Task item:
Please transcribe exactly, and only, the lines of the data below between the line holding "Section destroy." and the line holding "split; intros po", inclusive.

Provided data:
(* ===== verification/TokenDestroy.v ===== *)
(** * Tokens: the end of a queue

    The destructor of a queue with producers of both kinds: its tokens no longer refer
    to it, every element still queued is destroyed with its producer, and every block
    is freed once. *)

From S2P Require Import Prelude BlockPool ImplicitProducer BlockIndex ProducerFifo ProducerDestroy ProducerHash ExplicitProducer ExplicitFifo ExplicitDestroy Producers QueueDestroy Tokens TokenQueue TokenLife TokenSteps.

Section destroy.
Context {A : Type} (junk : Z).
Implicit Types (po : pool A) (q : tqueue A) (its : list (list A)) (ts : gmap Z (option nat)) (ps : list ProducerBase).

#[export] Instance any_destroy_ops : destroy_ops A any_producer := {| pd_destroy := any_destroy; pd_fits brk := brk <= 2 ^ 58 |}.
#[export] Instance any_destroys : destroys A any_producer.
Proof.
  split; intros po [p|p] items ps others Hh Hbrk.
  - destruct (fun Hfit => ds_ok po p items ps others Hh Hfit) as (freed & po' & free' & E & ?); [exact I|]; by exists freed, po', free'.
  - destruct (fun Hfit => ds_ok po p items ps others Hh Hfit) as (freed & po' & free' & E & ?); [exact Hbrk|]; by exists freed, po', free'.
Qed.

(** ** Tokens *)

Fixpoint forget_tokens ps ts : run (gmap Z (option nat)) :=
  match ps with [] => mret ts | b :: ps => ts ← forget_token b ts; forget_tokens ps ts end.

(** The walk does two things at once that have nothing to do with each other. *)
Lemma destroy_walk_split ps : forall ts ts' po xs freed po',
  forget_tokens ps ts = Done ts' -> destroy_each (map pb_producer ps) po = Done (xs, freed, po') ->
  destroy_walk ps ts po = Done (ts', xs, freed, po').
Proof.
  induction ps as [|b ps IH]; intros ts ts' po xs freed po'; cbn [forget_tokens map destroy_each destroy_walk]; [by intros [= <-] [= <- <- <-]|].
  intros (ts1 & -> & Ht)%bind_Done_inv ([[x1 f1] po1] & H1 & ([[x2 f2] po2] & H2 & [= <- <- <-])%bind_Done_inv)%bind_Done_inv; cbn in H1.
  by rewrite bind_Done, H1, bind_Done, (IH _ _ _ _ _ _ Ht H2), bind_Done.
Qed.

Lemma forget_tokens_ok ps : forall ts,
  (forall b, b ∈ ps -> pb_token b <> 0 -> is_Some (ts !! pb_token b)) ->
  exists ts', forget_tokens ps ts = Done ts' /\
    forall t, ts' !! t = if bool_decide (t <> 0 /\ t ∈ map pb_token ps) then Some None else ts !! t.
Proof.
  induction ps as [|b ps IH]; intros ts Hl; cbn [forget_tokens map].
  { exists ts; split; [done|]; intros t; rewrite bool_decide_eq_false_2; [done|]; intros [_ H]; by apply elem_of_nil in H. }
  assert (exists ts1, forget_token b ts = Done ts1 /\ forall t, ts1 !! t = if bool_decide (t <> 0 /\ t = pb_token b) then Some None else ts !! t)
    as (ts1 & -> & Hts1).
  { unfold forget_token; destruct (Z.eqb_spec (pb_token b) 0) as [Hz|Hz].
    - exists ts; split; [done|]; intros t; rewrite bool_decide_eq_false_2; [done|]; rewrite Hz; tauto.
    - destruct (Hl b) as [v ->]; [by left|done|]; cbn [deref]; rewrite bind_Done; eexists; split; [done|]; intros t.
      case_bool_decide as E; [destruct E as [_ ->]; by rewrite lookup_insert_eq|]; rewrite lookup_insert_ne; [done|]; intros <-; tauto. }
  rewrite bind_Done; destruct (IH ts1) as (ts' & -> & Hts').
  { intros b' Hb' Hz; rewrite Hts1; destruct (bool_decide _); [by eexists|]; apply Hl; [by right|done]. }
  exists ts'; split; [done|]; intros t; rewrite Hts', Hts1; pose proof (elem_of_cons (map pb_token ps) t (pb_token b)).
  repeat case_bool_decide; try done; exfalso; tauto.
Qed.

(** A producer has a token exactly if the token has the producer. *)
Lemma tokens_back ts ps t : tokens_ok ts ps -> (t <> 0 /\ t ∈ map pb_token ps) <-> exists k, ts !! t = Some (Some k).
Proof.
  intros Hto; split.
  - intros [Hz (b & -> & [k Hb]%list_elem_of_lookup)%list_elem_of_fmap]; exists k; pose proof (tk_owner _ _ Hto k) as Ho; rewrite Hb in Ho; cbn in Ho.
    destruct (isExplicit (pb_producer b)); [|by destruct Ho as (_ & _ & ?)]; destruct Ho as [Ho Hi]; apply Ho; split; [|done].
    destruct (pb_inactive b); [by destruct (Hz (Hi eq_refl))|done].
  - intros [k Hk]; destruct (tokens_owner _ _ _ _ Hto Hk) as (b & Hb & _ & _ & Ht); split; [intros ->; by rewrite (tk_null _ _ Hto) in Hk|].
    rewrite <- Ht; apply list_elem_of_fmap; exists b; split; [done|by eapply list_elem_of_lookup_2].
Qed.

Lemma map_reverse {B C} (f : B -> C) (l : list B) : map f (reverse l) = reverse (map f l).
Proof. apply fmap_reverse. Qed.

Lemma forget_all_ok ts ps :
  tokens_ok ts ps -> exists ts', forget_tokens (reverse ps) ts = Done ts' /\ forall t, ts' !! t = (fun _ => None) <$> ts !! t.
Proof.
  intros Hto; destruct (forget_tokens_ok (reverse ps) ts) as (ts' & E & Hts).
  - intros b Hb Hz; destruct (proj1 (tokens_back ts ps (pb_token b) Hto)) as [k ->]; [split; [done|]|by eexists].
    apply list_elem_of_fmap; exists b; split; [done|by apply elem_of_reverse].
  - exists ts'; split; [done|]; intros t; rewrite Hts, map_reverse; pose proof (tokens_back ts ps t Hto) as Hb; case_bool_decide as E'; rewrite elem_of_reverse in E'.
    + apply Hb in E' as [k ->]; done.
    + destruct (ts !! t) as [[k|]|] eqn:Ht; [|done..]; destruct E'; apply Hb; by exists k.
Qed.

(** ** Producers and blocks *)

(** The order does not matter to [producers_ok]. *)
Lemma producers_rev {B} (items_of : B -> list A) po (prs : list any_producer) a pss :
  producers_ok items_of po prs a pss -> producers_ok items_of po (reverse prs) (reverse a) (reverse pss).
Proof.
  intros [Hl Hb He (free & Hp)]; split; [by rewrite !length_reverse..| |].
  - intros i p x ps Hi Hx Hps; apply reverse_lookup_Some in Hi as [Hi ?], Hx as [Hx _], Hps as [Hps _].
    rewrite Hl in Hi; rewrite Hb in Hps; by apply (He _ _ _ _ Hi Hx Hps).
  - exists free; eapply pool_inv_perm; [|exact Hp]; by rewrite reverse_Permutation.
Qed.

Lemma destroy_tqueue_ok ts q its :
  tq_ok q its -> tokens_ok ts (tq_producers q) -> po_brk (tq_pool q) <= 2 ^ 58 ->
  exists ts' freed,
    destroy_tqueue ts q = Done (ts', concat (reverse its), freed_hashes (tq_hashes q), freed,
      (po_initialBlockPool (tq_pool q), po_initialBlockPoolSize (tq_pool q))) /\
    (forall t, ts' !! t = (fun _ => None) <$> ts !! t) /\ frees_all (tq_pool q) freed.
Proof.
  intros [[pss Hpk%producers_rev] _ _] Hto Hbrk; destruct (forget_all_ok ts _ Hto) as (ts' & Ef & Hts); rewrite <- map_reverse in Hpk.
  destruct (fun Hfit => destroy_each_ok _ _ _ _ _ Hpk Hfit) as (freed & po' & free & Ed & Hp & Hr); [exact Hbrk|].
  unfold destroy_tqueue; rewrite (destroy_walk_split _ _ _ _ _ _ _ Ef Ed), bind_Done, map_id.
  destruct (retires_sweep _ _ _ _ Hr Hp) as (rest & -> & Hf & -> & ->); rewrite bind_Done; by exists ts', (freed ++ rest).
Qed.

(** ** The theorem *)

(** C25: a queue ends cleanly whatever its tokens have been through: in every reachable
    state, with [its] the lists of elements queued in its producers of either kind, the
    destructor returns, destroys exactly these elements, producer by producer from the
    newest on and each list in order, frees each block that is not of the initial array
    once, and the array as a whole; the tokens still exist but are no longer valid, and
    destroying one later touches nothing. *)
Theorem queue_destruction self capacity brk ms (s : tsys A) :
  0 <= initial_blocks capacity < 2 ^ 64 -> 0 < brk -> token_reachable junk self capacity brk ms s -> addresses_left (ts_queue s) ->
  exists its ts freed, tq_ok (ts_queue s) its /\
    destroy_tqueue (ts_tokens s) (ts_queue s) =
      Done (ts, concat (reverse its), freed_hashes (tq_hashes (ts_queue s)), freed,
        (po_initialBlockPool (tq_pool (ts_queue s)), po_initialBlockPoolSize (tq_pool (ts_queue s)))) /\
    NoDup freed /\ (forall p, p ∈ freed <-> p ∈ dom (po_blocks (tq_pool (ts_queue s))) /\ in_array (tq_pool (ts_queue s)) p = false) /\
    dom ts = dom (ts_tokens s) /\
    forall t q, t ∈ dom ts -> ProducerToken_valid t ts = Done false /\ ProducerToken_destroy t ts q = Done (delete t ts, q).
Proof.
  intros Hc Hb Hr [Ha _]; destruct (reachable_ok junk _ _ _ _ s Hc Hb Hr) as [its [Hok Hto _]].
  destruct (destroy_tqueue_ok _ _ its Hok Hto Ha) as (ts & freed & E & Hts & Hn & Hf); exists its, ts, freed; split; [done|]; split; [done|]; split; [done|]; split; [done|].
  split; [apply set_eq; intros t; rewrite !elem_of_dom, Hts; by rewrite fmap_is_Some|].
  intros t q [v Hv]%elem_of_dom; pose proof (Hts t) as Ht; rewrite Hv in Ht; destruct (ts_tokens s !! t); [|done].
  injection Ht as ->; unfold ProducerToken_valid, ProducerToken_destroy; by rewrite Hv.
Qed.
End destroy.

(** More than the initial blocks can hold, through a token and by a thread. *)
Definition last_client : tsys Z :=
  token_run 0 (token_client ++ [TokenEnqueueBulk 40 (seqZ 100 70); MoveConsumer 2 1; ThreadEnqueueBulk true 2 (seqZ 200 40); ConsumerDequeueBulk 2 50])
    (new_tsys 1000 64 1 []).

Lemma queue_destruction_witness :
  exists its ts freed, tq_ok (ts_queue last_client) its /\
    destroy_tqueue (ts_tokens last_client) (ts_queue last_client) =
      Done (ts, concat (reverse its), freed_hashes (tq_hashes (ts_queue last_client)), freed, (po_initialBlockPool (tq_pool (ts_queue last_client)), po_initialBlockPoolSize (tq_pool (ts_queue last_client)))) /\
    NoDup freed /\ (forall p, p ∈ freed <-> p ∈ dom (po_blocks (tq_pool (ts_queue last_client))) /\ in_array (tq_pool (ts_queue last_client)) p = false) /\
    dom ts = dom (ts_tokens last_client) /\
    forall t (q : tqueue Z), t ∈ dom ts -> ProducerToken_valid t ts = Done false /\ ProducerToken_destroy t ts q = Done (delete t ts, q).
Proof.
  apply (queue_destruction 0 1000 64 1 []); [by vm_compute|done|apply token_run_reachable|by vm_compute].
Defined.

(** Two blocks are freed with the token's producer, two from the free list. *)
Example last_client_destroyed :
  ('(_, xs, _, freed, array) ← destroy_tqueue (ts_tokens last_client) (ts_queue last_client); mret (xs, freed, array)) =
    Done (seqZ 200 40 ++ [2; 4] ++ seqZ 148 22, [5; 4; 6; 3], (1, 2)).
Proof. by vm_compute. Qed.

Answer box:
Section destroy.
Context {A : Type} (junk : Z).
Implicit Types (po : pool A) (q : tqueue A) (its : list (list A)) (ts : gmap Z (option nat)) (ps : list ProducerBase).

#[export] Instance any_destroy_ops : destroy_ops A any_producer := {| pd_destroy := any_destroy; pd_fits brk := brk <= 2 ^ 58 |}.
#[export] Instance any_destroys : destroys A any_producer.
Proof.
  split; intros po [p|p] items ps others Hh Hbrk.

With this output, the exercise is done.